Posted on 04/05/2007 9:14:04 AM PDT by Barney Gumble

TALLAHASSEE, Florida (CNN) -- Former New York City Mayor Rudy Giuliani told CNN Wednesday he supports public funding for some abortions, a position he advocated as mayor and one that will likely put the GOP presidential candidate at odds with social conservatives in his party.

"Ultimately, it's a constitutional right, and therefore if it's a constitutional right, ultimately, even if you do it on a state by state basis, you have to make sure people are protected," Giuliani said in an interview with CNN's Dana Bash in Florida's capital city.

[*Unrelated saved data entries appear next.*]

(* ===== verification/VaultTests.v ===== *)
(** * The integration tests of billing and of its fault tolerance
    ([src/tests/{vault_billing,vault_fault_tolerance}.rs]), on the model

    The mock servers log calls through the state of the application: [w_calls] for the vault,
    [aw_sent] for the providers.  A pause of a test lets the spawned tasks run. *)

From S2P Require Import Prelude Machine RustStr Timed Config Types Storage Vault Http Handlers Streaming Reservations.
From S2P Require Import Server Serde JsonCodec Wire VaultJson Replies App Testing ApiTests TestApp.

Open Scope test_scope.

#[local] Existing Instance Responses.codec_text.

Definition no_db_error (n : nat) : option string := None.

(** [tokio::time::sleep]: the spawned tasks run, the items of streams arrive at once. *)
Definition sleep (v : VaultMock) (sv : Server) (d : Duration) : AppTest :=
  let! w := t_get in
  t_modify (fun w => with_spawned w []) >>;
  match st_vault (sv_state sv) with
  | Some vc =>
      t_for (aw_spawned w)
        (run_task (mock_post v) no_db_error (sv_db sv) (sv_state sv) vc (fun _ => 0) (fun _ => (0, true)) (fun _ => []))
  | None => t_ret tt
  end >>;
  t_await d.

(** The calls of the log: their paths and bodies. *)
Definition operation (c : VaultCall) : string :=
  match c with CallReserve _ _ _ _ => "reserve" | CallSettle _ _ _ => "settle" | CallRelease _ _ => "release" end.

Definition calls_to (op : string) (w : AppWorld) : list Tree :=
  omap (fun c => if String.eqb (operation (lc_call c)) op then Some (vault_body (lc_call c)) else None)
    (w_calls (aw_vault w)).

Definition first_call (op : string) : Timed AppWorld Tree :=
  let! w := t_get in t_index (calls_to op w) 0.

Definition assert_calls (op : string) (n : nat) : AppTest :=
  let! w := t_get in assert_eq (length (calls_to op w)) n.

(** What the mock checks: the header, and the path of each operation. *)
Definition assert_addressed (vault_url : string) : AppTest :=
  let! w := t_get in
  assert (forallb (fun c => String.eqb (lc_token c) "test-internal-token" &&
            String.eqb (lc_url c) (vault_url +:+ "/internal/" +:+ operation (lc_call c))) (w_calls (aw_vault w))).

(** ** [vault_billing.rs] *)

Module VaultBilling.

Definition vault_url : string := "http://127.0.0.1:11001".
Definition provider_url : string := "http://127.0.0.1:11002".

Definition chat_request_body : Tree := json_object
  [("model", SStr "gpt-4o"); ("messages", SSeq [user_message "hello world test message"])].

Definition valid_completion_response : Tree := json_object
  [("id", SStr "chatcmpl-test"); ("object", SStr "chat.completion"); ("created", SInt 1234567890);
   ("model", SStr "gpt-4o");
   ("choices", SSeq [json_object
      [("index", SInt 0); ("message", json_object [("role", SStr "assistant"); ("content", SStr "test response")]);
       ("finish_reason", SStr "stop")]]);
   ("usage", json_object [("prompt_tokens", SInt 10); ("completion_tokens", SInt 20); ("total_tokens", SInt 30)])].

Definition mock_provider (fail : bool) : Network :=
  [(provider_url +:+ "/v1",
    if fail then (500, json_object [("error", json_object
                    [("message", SStr "provider failure"); ("type", SStr "server_error")])])
    else (200, valid_completion_response))].

(** [start_mock_vault(error_override)] *)
Definition mock_vault (error_override : option Z) : VaultMock :=
  {| on_reserve := default 200 error_override; on_settle := 200; on_release := 200 |}.

Definition billed : Server := setup_vault_test_app vault_url provider_url.
Definition bearer (token : string) : list (string * string) := [("authorization", "Bearer " +:+ token)].
Definition agent : list (string * string) := bearer "agent-token-abc".

Definition assert_completion (body : Tree) : AppTest :=
  assert_text body ["model"] "gpt-4o" >>;
  assert_text (at_index (at_key body "choices") 0) ["message"; "content"] "test response".

Definition test_vault_reserve_requires_bearer_token : AppTest :=
  start billed >>;
  let! response := chat (mock_provider false) (mock_vault None) billed [] chat_request_body in
  let '(status, body) := parse_body response in
  assert_eq status 401 >>;
  assert_text body ["error"; "message"] "Authorization: Bearer <token> required" >>;
  assert_text body ["error"; "type"] "authentication_error".

(** The vault refuses the reservation: the client is told, and no provider is called. *)
Definition reserve_refused (code : Z) : AppTest :=
  start billed >>;
  let! response := chat (mock_provider false) (mock_vault (Some code)) billed agent chat_request_body in
  let '(status, body) := parse_body response in
  assert_eq status code >>;
  assert_text body ["error"; "type"] "billing_error" >>;
  let! w := t_get in assert_eq (aw_sent w) [].

Definition test_vault_reserve_insufficient_balance : AppTest := reserve_refused 402.
Definition test_vault_reserve_policy_denied : AppTest := reserve_refused 403.
Definition test_vault_reserve_rate_limited : AppTest := reserve_refused 429.

Definition test_vault_reserve_uses_frontier_rates : AppTest :=
  start billed >>;
  let! _ := chat (mock_provider false) (mock_vault None) billed agent chat_request_body in
  let! reserve_call := first_call "reserve" in
  let! amount_msats := opt_unwrap (v_as_u64 (at_key reserve_call "amount_msats")) in
  assert (100000 <? amount_msats) >>;
  (* the sum in the comment of the test *)
  assert_eq amount_msats 124940 >>;
  assert_addressed vault_url.

(** That the reservation comes first is [reserve_refused]. *)
Definition test_full_reserve_route_settle_path : AppTest :=
  start billed >>;
  let! response := chat (mock_provider false) (mock_vault None) billed agent chat_request_body in
  let '(status, body) := parse_body response in
  assert_eq status 200 >>;
  assert_completion body >>;
  let! w := t_get in
  assert (negb (bool_decide (aw_sent w = []))) >>;
  let! reserve_call := first_call "reserve" in
  assert (is_some (text (at_key reserve_call "agent_token"))) >>;
  assert (is_some (text (at_key reserve_call "correlation_id"))) >>;
  assert_text reserve_call ["model"] "gpt-4o" >>;
  sleep (mock_vault None) billed (millis 200) >>;
  let! settle_call := first_call "settle" in
  assert_text settle_call ["reservation_id"] "res-test-123" >>;
  assert (is_number (at_key settle_call "actual_msats")) >>;
  assert (is_object (at_key settle_call "metadata")) >>;
  assert (is_some (text (at_path settle_call ["metadata"; "provider"]))) >>;
  assert (is_number (at_path settle_call ["metadata"; "latency_ms"])) >>;
  assert_addressed vault_url.

Definition test_vault_release_on_provider_failure : AppTest :=
  start billed >>;
  let! response := chat (mock_provider true) (mock_vault None) billed agent chat_request_body in
  assert (is_server_error (rp_status response)) >>;
  sleep (mock_vault None) billed (millis 200) >>;
  let! _ := first_call "release" in
  assert_calls "settle" 0.

Definition test_free_proxy_mode_no_vault : AppTest :=
  let free := setup_free_proxy_test_app provider_url in
  start free >>;
  let! response := chat (mock_provider false) vault_up free [] chat_request_body in
  let '(status, body) := parse_body response in
  assert_eq status 200 >>;
  assert_completion body >>;
  let! w := t_get in assert (negb (bool_decide (aw_sent w = []))).

Definition test_vault_auth_replaces_server_auth : AppTest :=
  let sv := setup_vault_test_app_with_auth vault_url provider_url (Some "server-secret-token") in
  start sv >>;
  let! response := chat (mock_provider false) (mock_vault None) sv
                     (bearer "vault-agent-token-not-server-token") chat_request_body in
  assert_eq (rp_status response) 200 >>;
  let! _ := first_call "reserve" in t_ret tt.

Definition suite : list AppTest :=
  [test_vault_reserve_requires_bearer_token; test_vault_reserve_insufficient_balance;
   test_vault_reserve_policy_denied; test_vault_reserve_rate_limited; test_vault_reserve_uses_frontier_rates;
   test_full_reserve_route_settle_path; test_vault_release_on_provider_failure; test_free_proxy_mode_no_vault;
   test_vault_auth_replaces_server_auth].

Example billing_suite_passes : forallb app_passes suite = true.
Proof. vm_compute. reflexivity. Qed.

End VaultBilling.

(** ** [vault_fault_tolerance.rs] *)

Module FaultTolerance.

Definition vault_url : string := "http://127.0.0.1:12001".
Definition provider_url : string := "http://127.0.0.1:12002".

(** [start_mock_vault_for_reconciliation(settle_status, release_status)] *)
Definition mock_vault (settle_status release_status : Z) : VaultMock :=
  {| on_reserve := 200; on_settle := settle_status; on_release := release_status |}.

Definition create_test_vault_client (url : string) : VaultClient := VaultClient_new (test_vault url).

(** [setup_test_db] *)
Definition setup_test_db : AppTest := t_modify (fun w => with_vault w World_new).

Definition insert (s : PendingSettlement) : AppTest :=
  let! r := in_vault (insert_pending_settlement no_db_error s) in unwrap r.

Definition assert_pending (n : Z) : AppTest :=
  let! r := in_vault (count_pending no_db_error) in
  let! count := unwrap r in
  assert_eq count n.

(** [reconcile_once(&vault, &pool).await], and its counts. *)
Definition reconcile (v : VaultMock) (url : string) : Timed AppWorld counts :=
  in_vault (reconcile_once (mock_post v) (fun _ => []) no_db_error (create_test_vault_client url)).

Definition reconciles_to (v : VaultMock) (expected : counts) : AppTest :=
  let! counts := reconcile v vault_url in assert_eq counts expected.

(** [UPDATE pending_settlements SET attempts = ? WHERE reservation_id = ?] *)
Definition set_attempts (reservation_id : string) (n : Z) : AppTest :=
  t_modify (fun w => let v := aw_vault w in
    with_vault w (with_pending v
      {| rows := map (fun r => if String.eqb (row_reservation_id r) reservation_id
                               then mkRow (row_id r) (row_type r) (row_reservation_id r) (row_amount r) (row_metadata r)
                                      (row_created_at r) n
                               else r) (rows (w_pending v));
         next_id := next_id (w_pending v) |})).

Definition to_settle (reservation_id : string) (amount ti to : Z) (provider : string) (latency : Z) : PendingSettlement := {|
  settlement_type := "settle"; ps_reservation_id := reservation_id; amount_msats := Some amount;
  ps_metadata := print_json (json_object
    [("tokens_in", SInt ti); ("tokens_out", SInt to); ("provider", SStr provider); ("latency_ms", SInt latency)]) |}.
Definition to_release (reservation_id : string) : PendingSettlement := {|
  settlement_type := "release"; ps_reservation_id := reservation_id; amount_msats := None;
  ps_metadata := "provider failure" |}.

Definition test_reconcile_replays_pending_settlements : AppTest :=
  setup_test_db >>;
  insert (to_settle "res-001" 5000 10 20 "alpha" 100) >>;
  insert (to_settle "res-002" 3000 5 10 "beta" 50) >>;
  insert (to_release "res-003") >>;
  assert_pending 3 >>;
  reconciles_to (mock_vault 200 200) (3, 0, 0) >>;
  assert_pending 0 >>;
  assert_calls "settle" 2 >>;
  assert_calls "release" 1.

Definition test_reconcile_increments_attempts_on_failure : AppTest :=
  setup_test_db >>;
  insert (to_settle "res-fail-001" 5000 10 20 "alpha" 100) >>;
  reconciles_to (mock_vault 500 500) (0, 1, 0) >>;
  assert_pending 1 >>;
  let! r := in_vault (fetch_pending no_db_error) in
  let! pending := unwrap r in
  assert_eq (length pending) 1%nat >>;
  let! row := t_index pending 0 in
  assert_eq (snd row) 1.

Definition test_reconcile_evicts_after_max_attempts : AppTest :=
  setup_test_db >>;
  insert (to_settle "res-stale-001" 5000 10 20 "alpha" 100) >>;
  set_attempts "res-stale-001" 10 >>;
  reconciles_to (mock_vault 200 200) (0, 0, 1) >>;
  assert_pending 0 >>;
  assert_calls "settle" 0 >>;
  assert_calls "release" 0.

Definition test_reconcile_mixed_eviction_and_replay : AppTest :=
  setup_test_db >>;
  insert (to_settle "res-replay-001" 5000 10 20 "alpha" 100) >>;
  set_attempts "res-replay-001" 9 >>;
  insert (to_release "res-evict-001") >>;
  set_attempts "res-evict-001" 10 >>;
  assert_pending 2 >>;
  reconciles_to (mock_vault 200 200) (1, 0, 1) >>;
  assert_pending 0 >>;
  assert_calls "settle" 1 >>;
  assert_calls "release" 0.

(** [setup_vault_test_app_with_db] *)
Definition setup_vault_test_app_with_db : Server :=
  test_app (with_vault_config (test_vault vault_url)
              (test_config [priced "test-provider" (provider_url +:+ "/v1") 10 30 1 Standard]))
    true ["test-provider"].

Definition new_vault_url : string := "http://127.0.0.1:12003".

(** The log has the calls to both vaults: the second one's by its address. *)
Definition calls_at (url : string) (w : AppWorld) : nat :=
  length (List.filter (fun c => String.eqb (lc_url c) (url +:+ "/internal/settle")) (w_calls (aw_vault w))).

Definition test_full_cycle_settle_failure_and_reconciliation : AppTest :=
  let sv := setup_vault_test_app_with_db in
  start sv >>;
  let! response := chat [(provider_url +:+ "/v1", (200, VaultBilling.valid_completion_response))] (mock_vault 504 200) sv
                     VaultBilling.agent
                     (json_object [("model", SStr "gpt-4o"); ("messages", SSeq [user_message "hello"])]) in
  assert_eq (rp_status response) 200 >>;
  sleep (mock_vault 504 200) sv (millis 1000) >>;
  let! r := in_vault (count_pending no_db_error) in
  let! pending_count := unwrap r in
  assert (1 <=? pending_count) >>;
  let! (replayed, failed, evicted) := reconcile (mock_vault 200 200) new_vault_url in
  assert (1 <=? replayed) >>;
  assert_eq failed 0 >>;
  assert_eq evicted 0 >>;
  assert_pending 0 >>;
  let! w := t_get in
  assert (1 <=? calls_at new_vault_url w)%nat >>;
  assert (1 <=? calls_at vault_url w)%nat.

Definition suite : list AppTest :=
  [test_reconcile_replays_pending_settlements; test_reconcile_increments_attempts_on_failure;
   test_reconcile_evicts_after_max_attempts; test_reconcile_mixed_eviction_and_replay;
   test_full_cycle_settle_failure_and_reconciliation].

Example fault_tolerance_suite_passes : forallb app_passes suite = true.
Proof. vm_compute. reflexivity. Qed.

End FaultTolerance.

A video clip of the then-mayoral candidate issuing a similar declaration in 1989 in a speech to the "Women's Coalition" appeared recently on the Internet. "There must be public funding for abortions for poor women," Giuliani says in the speech that is posted on the video sharing site YouTube. "We cannot deny any woman the right to make her own decisions about abortion."

When asked directly Wednesday if he still supported the use of public funding for abortions, Giuliani said "Yes." "If it would deprive someone of a constitutional right," he explained....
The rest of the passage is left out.